天刚亮,西厢房的窗纸透进一层青灰。沈知微睁眼坐起,没叫人,自己下床穿鞋。她昨夜睡得沉,梦里也没翻个身,可耳朵一整晚都支棱着,像屋外有猫在挠门。
果然,才梳好头,就听见前院传来吵嚷声,一声高过一声,夹着拍门板的“哐哐”响。
“妖女滚出京城!”
“克死亲兄的灾星,别脏了咱们的地界!”
她系上药囊,把银针包塞进袖袋,顺手将那根插在窗缝里的糖葫芦签子拔出来,吹了口气,扔进药罐里。签子落进干艾草堆,悄无声息。
她推开房门,穿过夹道,一路走到正厅。府里下人全躲着不敢露面,只有门房老张蹲在廊下啃冷馒头,见她来了,咽都来不及咽,结巴道:“小、小姐,外头……外头都是人,举着牌子骂……说您是邪祟投胎……”
沈知微点点头,没说话,径直走向正门。
“您别去啊!”老张急得跳起来,“他们手里还有石头!真砸下来,您这小身板——”
她抬手,轻轻一推。
吱呀——
沈府那两扇黑漆大门,从没人敢轻易开的正门,被她一个人推开了。
门外,二十多个百姓挤在台阶下,举着用竹片绑的破木牌,上面歪歪扭扭写着“灾星”“滚出京城”“不祥之人”。有人手里攥着土块,见门开了,立刻往后缩了半步。

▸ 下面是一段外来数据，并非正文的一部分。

(** A check that answers "allow" leaves a row that records it *)
Lemma check_permission_evidence cf b w su d b' :
  cf_audit_required cf = true → check_permission cf b w su d = (b', Ok (Some true)) →
  ∃ r, r ∈ audit b' ∧ au_decision r = true ∧ names su r ∧ (au_source r = AS_rule ∨ au_source r = AS_cache).
Proof.
  intros Hr. unfold check_permission. destruct (L.check _ _ _ _) as [rl ok]. destruct ok; cbn [negb]; [|done].
  match goal with |- context [lineage_selectors ?cf ?b ?w ?su ?x ?y] => destruct (lineage_selectors cf b w su x y) as [b1 [engine app]] end.
  pose proof (decide_check_evidence cf b1 w su d app engine Hr) as He.
  destruct (decide_check _ _ _ _ _ _ _) as [b2 r]. intros [= <- ->]. destruct (He eq_refl) as (row & ? & ? & ? & ? & _). by eauto 10.
Qed.

Lemma check_for_client_quiet cf b w fe c d : quiet b (check_permission_for_client cf b w fe c d).1.
Proof. unfold check_permission_for_client. case_match; [done|]. case_match; [apply check_permission_quiet|done]. Qed.

(** ** Hooks, layers and waiters *)

Lemma lookup_pending_Some b rid q : lookup_pending b rid = Some q ↔ rid ∈ pending b ∧ reqs b !! rid = Some q.
Proof. unfold lookup_pending. case_bool_decide; naive_solver. Qed.

Lemma hook_verdict_spec cf b w f verdict why :
  quiet b (hook_verdict cf b w f verdict why).1 ∧
  (cf_audit_required cf = true → f_one_shot f = false → (hook_verdict cf b w f verdict why).2 = true →
   backed (hook_verdict cf b w f verdict why).1 f).
Proof.
  unfold hook_verdict.
  match goal with |- context [match ?x with pair p z => _ end] => set (X := x) end.
  assert (∃ b1 valid cur, X = (b1, valid, cur) ∧ quiet b b1 ∧
    (cf_audit_required cf = true → f_one_shot f = false → cur = Some true → backed b1 f)) as (b1 & valid & cur & -> & Hq & Hb).
  { subst X. case_match; [|by exists b, false, None]. 
    match goal with |- context [lineage_selectors ?cf ?b ?w ?su ?x ?y] =>
      pose proof (lineage_selectors_quiet cf b w su x y) as H1;
      destruct (lineage_selectors cf b w su x y) as [b1 [engine app]] end.
    cbn [fst] in H1. case_match; [|by exists b1, false, None].
    pose proof (decide_check_quiet cf b1 (hw_lookup w) (subject_of f) (f_details f) app engine) as H2.
    pose proof (decide_check_evidence cf b1 (hw_lookup w) (subject_of f) (f_details f) app engine) as H3.
    destruct (decide_check _ _ _ _ _ _ _) as [b2 r]. cbn [fst snd] in *. exists b2, true, r.
    split; [done|]. split; [by etrans|]. intros Hr Hos ->.
    destruct (H3 Hr eq_refl) as (row & ? & ? & ? & ? & ?). exists row. split; [done|]. by apply names_evidence; auto. }
  destruct cur as [r|]; cbn [fst snd].
  { split; [done|]. intros ? ? ->. auto. }
  match goal with |- context [record_check ?cf ?b ?ok ?now ?su ?al ?d ?src ?sc ?rp ?ap ?ri ?gr] =>
    pose proof (record_check_quiet cf b ok now su al d src sc rp ap ri gr) as H1;
    pose proof (record_check_evidence cf b ok now su al d src sc rp ap ri gr) as H2;
    destruct (record_check cf b ok now su al d src sc rp ap ri gr) as [b2 r] end.
  cbn [fst snd] in *. split; [by etrans|]. intros Hr Hos ->.
  destruct (H2 Hr eq_refl) as (row & ? & ? & ? & ? & ?). exists row. split; [done|]. apply names_evidence; auto.
Qed.

Lemma apply_hook_goes cf b T w rid :
  (∀ q, lookup_pending b rid = Some q → f_one_shot (q_filing q) = false) → goes cf b T (apply_hook cf b w rid) T.
Proof.
  intros Hos. unfold apply_hook. destruct (lookup_pending b rid) as [q|] eqn:Hq; [|apply goes_refl].
  specialize (Hos q eq_refl). apply lookup_pending_Some in Hq as [_ Hq].
  case_bool_decide as Hd; [apply goes_refl|]. apply eq_None_not_Some in Hd.
  destruct (hw_response w) as [[verdict why]|]; [|apply quiet_goes, emit_quiet; by apply Forall_singleton].
  case_match; [|apply quiet_goes, emit_quiet; by apply Forall_singleton].
  destruct (hook_verdict_spec cf b w (q_filing q) verdict why) as [H1 H2].
  destruct (hook_verdict _ _ _ _ _ _) as [b1 r]. cbn [fst snd] in *.
  intros I. pose proof (bi_cookie _ _ _ I _ _ Hq Hos) as Hc. rewrite Hc. rewrite andb_false_r.
  revert I. eapply (settle_goes _ _ _ _ _ q (set_waiters [] (set_decision r false q))); [|exact Hq| |exact Hd|split| |apply decided_replies]; try done.
  - eapply quiet_changed; [exact H1|]. apply decision_changed. by rewrite (qt_reqs _ _ H1).
  - intros _ Hr ->. eapply backed_mono; [|auto]. unfold update_req. rewrite (qt_reqs _ _ H1), Hq. done.
Qed.

Lemma apply_layered_goes cf b T rid l : goes cf b T (apply_layered_identity b rid l) T.
Proof.
  unfold apply_layered_identity. destruct (lookup_pending b rid) as [q|] eqn:Hq; [|apply goes_refl].
  apply lookup_pending_Some in Hq as [_ Hq]. by eapply benign_goes; [apply update_changed|..].
Qed.

Lemma park_goes cf b T rid q wt : reqs b !! rid = Some q → goes cf b T (park b rid q wt) T.
Proof.
  intros Hq. unfold park.
  destruct (q_decision q) as [d|] eqn:Hd; [|by eapply benign_goes; [apply update_changed|..]].
  destruct (q_finalizing q) eqn:Hf; [by eapply benign_goes; [apply update_changed|..]|].
  apply emit_goes. intros _. eapply verdict_sayable; [exact Hq|by left|]. apply (replies_verdict rid [wt]).
Qed.

Lemma wait_goes cf b T rid u wt : goes cf b T (wait_for_decision cf b rid u wt) T.
Proof.
  unfold wait_for_decision. destruct (lookup_pending b rid) as [q|] eqn:Hq;
    [|apply quiet_goes, emit_quiet; by apply Forall_singleton].
  apply lookup_pending_Some in Hq as [_ Hq].
  case_match; [apply quiet_goes, emit_quiet; by apply Forall_singleton|].
  by apply park_goes.
Qed.

(** ** A request is filed *)

Record added (b b' : Broker) (q : Request) : Prop := {
  ad_reqs : reqs b' = <[next_id b := q]> (reqs b);
  ad_pending : pending b' = pending b ++ [next_id b];
  ad_next : next_id b' = (next_id b + 1)%Z;
  ad_audit : audit b ⊆ audit b';
  ad_sent : ∀ e, e ∈ sent b' → e ∈ sent b ∨ mute e;
}.

Lemma add_request_added b q : added b (add_request b q) q.
Proof. split; auto; done. Qed.
Lemma quiet_added b1 b2 b3 q : quiet b1 b2 → added b2 b3 q → added b1 b3 q.
Proof.
  intros [A1 A2 A3 A4 A5] [B1 B2 B3 B4 B5]. rewrite A1, A2, A3 in *. split; [done..| |].
  - set_solver.
  - intros e [He|He]%B5; auto.
Qed.
Lemma added_quiet b1 b2 b3 q : added b1 b2 q → quiet b2 b3 → added b1 b3 q.
Proof.
  intros [A1 A2 A3 A4 A5] [B1 B2 B3 B4 B5]. split; [congruence..| |].
  - set_solver.
  - intros e [He|He]%B5; auto.
Qed.
Lemma added_changed b1 b2 b3 q q' : added b1 b2 q → changed b2 b3 (next_id b1) q' → added b1 b3 q'.
Proof.
  intros [A1 A2 A3 A4 A5] [B1 B2 B3 B4 B5]. split; [|congruence..| |].
  - by rewrite B1, A1, insert_insert_eq.
  - set_solver.
  - intros e [He|He]%B5; auto.
Qed.

Lemma added_goes cf b b' T q :
  added b b' q → f_id (q_filing q) = next_id b → q_finalizing q = false →
  (f_one_shot (q_filing q) = false → f_cookie (q_filing q) = "") →
  (cf_audit_required cf = true → q_decision q = Some true → backed b' (q_filing q)) →
  goes cf b T b' T.
Proof.
  intros [E1 E2 E3 E4 E5] Hid Hz Hck Hbk [I1 I2 I3 I4 I5 I6 I7 I8 I9 I10].
  assert (Hfresh : ∀ rid q0, reqs b !! rid = Some q0 → reqs b' !! rid = Some q0).
  { intros rid q0 Hq. rewrite E1, lookup_insert_ne; [done|]. destruct (I1 _ _ Hq). lia. }
  assert (Hcase : ∀ rid q0, reqs b' !! rid = Some q0 → (rid = next_id b ∧ q0 = q) ∨ reqs b !! rid = Some q0).
  { intros rid q0. rewrite E1. intros [[<- <-]|[Hne Hl]]%lookup_insert_Some; auto. }
  assert (Hs : stable b b') by (intros rid q0 Hq; exists q0; auto).
  assert (Hpend : ∀ rid, rid ∈ pending b → (rid < next_id b)%Z).
  { intros rid Hr. destruct (I2 _ Hr) as [q0 Hq0]. by apply (I1 _ _ Hq0). }
  split; [|done]. split.
  - intros rid q0 [[-> ->]|Hl]%Hcase; rewrite E3; [split; [done|lia]|]. apply I1 in Hl as [? ?]. split; [done|lia].
  - intros rid. rewrite E2, elem_of_app, list_elem_of_singleton. intros [Hr| ->].
    + destruct (I2 _ Hr) as [q0 Hq0]. eauto.
    + rewrite E1, lookup_insert_eq. done.
  - rewrite E2. apply NoDup_app. split_and!; [done| |apply NoDup_singleton].
    intros rid Hr ->%list_elem_of_singleton. apply Hpend in Hr. lia.
  - done.
  - intros tk Ht. destruct (I5 _ Ht) as (q0 & Hq0 & ?). eauto.
  - intros rid q0 [[-> ->]|Hl]%Hcase; [congruence|by eapply I6].
  - intros rid q0 [[-> ->]|Hl]%Hcase; [done|by eapply I7].
  - intros Hr rid q0 [[-> ->]|Hl]%Hcase; [intros [? _]; auto|]. intros Hf.
    eapply backed_mono; [exact E4|by eapply I8].
  - intros e rid v [He|He]%E5 Hsay; [|by destruct e]. destruct (I9 _ _ _ He Hsay) as (q0 & Hl & Hh).
    exists q0. split; [auto|]. destruct Hh as [?|(-> & Hq & Hnp & Hnt)]; [by left|right].
    split_and!; try done. rewrite E2, elem_of_app, list_elem_of_singleton. intros [?| ->]; [done|].
    destruct (I1 _ _ Hl). lia.
  - intros Hr u c i [He|He]%E5; [eapply polkit_backed_mono; eauto|done].
Qed.

(** The four ways a request is filed *)
Inductive filed : filing_args → Prop :=
| F_request su start d : filed (request_permission su start d)
| F_request_as su start d : filed (request_permission_as su start d)
| F_relay su start d : filed (request_relay su start d)
| F_polkit su start d cookie ids sender : filed (request_polkit_auth su start d cookie ids sender).

(** A polkit filing is only answered from the tiers by a deny rule. *)
Lemma consult_polkit b w su d app engine delegated rule row :
  consult b w su d app engine delegated true = (rule, row) →
  row = None ∧ ∀ r, rule = Some r → R.rl_decision r = "deny".
Proof.
  unfold consult. case_match eqn:Hm; intros [= <- <-]; split; try done. intros r' [= ->].
  apply R.match_rules_Some in Hm as (? & ? & _ & _ & Hd & _). by apply Hd.
Qed.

沈知微走出来,站定在石阶上,月白襦裙被晨风吹得微微鼓动。她身后,一张矮桌、两条长凳,是她刚才一个人搬出来的。桌上摆着药碗、瓷勺、几包分装好的药材,还有一小罐清水。
她开口,声音不大,却字字清楚:“诸位若信我是灾星,大可来看我救人。若我治得好,便不是妖女;若治不好,任你们唾我扔石。”
人群静了一瞬。
一个壮汉冷笑:“八岁娃娃摆药摊?哄谁呢!你爹医术都没传你,你还想治病?”
“就是!”另一个妇人尖声接话,“听说你哥前脚断气,你后脚就爬梁弹糖渣,烧香引鬼火,这不是练邪术是什么?”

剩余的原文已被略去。